**INFORMATION:**
(** The sequencer on the trace: the calls of the initializers and the
    warnings, for any results [d], [f], [g] of the recoverable modules. *)
Lemma recoverable_failures_trace
    (uart_read : nat -> byte) (F : Type) (inits : module -> run uart bool)
    (SystemTable : EFI_SYSTEM_TABLE F) (ImageHandle : EFI_HANDLE)
    (w : world F) (d f g hs : bool) :
  eventually_empty uart_read ->
  reports (inits Memory) true ->
  reports (inits Devices) d ->
  reports (inits FileSystem) f ->
  reports (inits Graphics) g ->
  reports (inits HotServices) hs ->
  wp (boot_sequence uart_read F inits SystemTable ImageHandle) w
    (fun _ w' =>
       exists new : list event,
         trace w' = trace w ++ new /\
         invoked new = [Memory; Devices; FileSystem; Graphics; HotServices] /\
         sequencer_events new =
           [Invoke Memory; Invoke Devices] ++
           (if d then [] else [Puts msg_devices_warning]) ++
           [Invoke FileSystem] ++
           (if f then [] else [Puts msg_filesystem_warning]) ++
           [Invoke Graphics] ++
           (if g then [] else [Puts msg_graphics_warning]) ++
           [Invoke HotServices] /\
         warnings new =
           (if d then [] else [msg_devices_warning]) ++
           (if f then [] else [msg_filesystem_warning]) ++
           (if g then [] else [msg_graphics_warning]) /\
         (hs = true ->
          exists (status : EFI_STATUS) (key : Z),
            In (GetMemoryMapCall 0 None status key) new)) /\
  mentions (module_name Devices) msg_devices_warning = true /\
  mentions (module_name FileSystem) msg_filesystem_warning = true /\
  mentions (module_name Graphics) msg_graphics_warning = true.
Proof.
  intros fair Hm Hd Hf Hg Hh.
  split; [|repeat split; reflexivity].
  set (bs := BootServices SystemTable).
  destruct hs.
  - assert (Hup : modules_up inits d f g) by (repeat split; assumption).
    destruct (Z.eq_dec (probe_status bs (fw w)) EFI_BUFFER_TOO_SMALL) as [Hp|Hp];
      [destruct (EFI_ERROR (exit_status bs ImageHandle (fw w))) eqn:He|].
    + eapply wp_weaken;
        [apply (exit_failure_path uart_read F inits fair SystemTable
                  ImageHandle w d f g Hup Hp He)|].
      intros r w' [_ Ht]. eexists. split; [exact Ht|].
      destruct d, f, g; repeat split; try reflexivity;
        intros _; eexists _, _; simpl; auto 20.
    + eapply wp_weaken;
        [apply (proceed_path uart_read F inits fair SystemTable
                  ImageHandle w d f g Hup Hp He)|].
      intros r w' [_ Ht]. eexists. split; [exact Ht|].
      destruct d, f, g; repeat split; try reflexivity;
        intros _; eexists _, _; simpl; auto 20.
    + eapply wp_weaken;
        [apply (probe_failure_path uart_read F inits fair SystemTable
                  ImageHandle w d f g Hup Hp)|].
      intros r w' [_ Ht]. eexists. split; [exact Ht|].
      destruct d, f, g; repeat split; try reflexivity;
        intros _; eexists _, _; simpl; auto 20.
  - eapply wp_weaken;
      [apply (hot_services_failure_path uart_read F inits fair SystemTable
                ImageHandle w d f g Hm Hd Hf Hg Hh)|].
    intros r w' [_ Ht]. eexists. split; [exact Ht|].
    destruct d, f, g; repeat split; try reflexivity; discriminate.
Qed.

**PROBLEM TO SOLVE:**
Only the lines from the one containing "eventually_empty uart_read ->" through the one containing "(if d then [] else [Puts" are to be retyped, both boundary lines included, with no other material.

**SOLUTION TO THIS PROBLEM:**
  eventually_empty uart_read ->
  reports (inits Memory) true ->
  reports (inits Devices) d ->
  reports (inits FileSystem) f ->
  reports (inits Graphics) g ->
  reports (inits HotServices) hs ->
  wp (boot_sequence uart_read F inits SystemTable ImageHandle) w
    (fun _ w' =>
       exists new : list event,
         trace w' = trace w ++ new /\
         invoked new = [Memory; Devices; FileSystem; Graphics; HotServices] /\
         sequencer_events new =
           [Invoke Memory; Invoke Devices] ++
           (if d then [] else [Puts msg_devices_warning]) ++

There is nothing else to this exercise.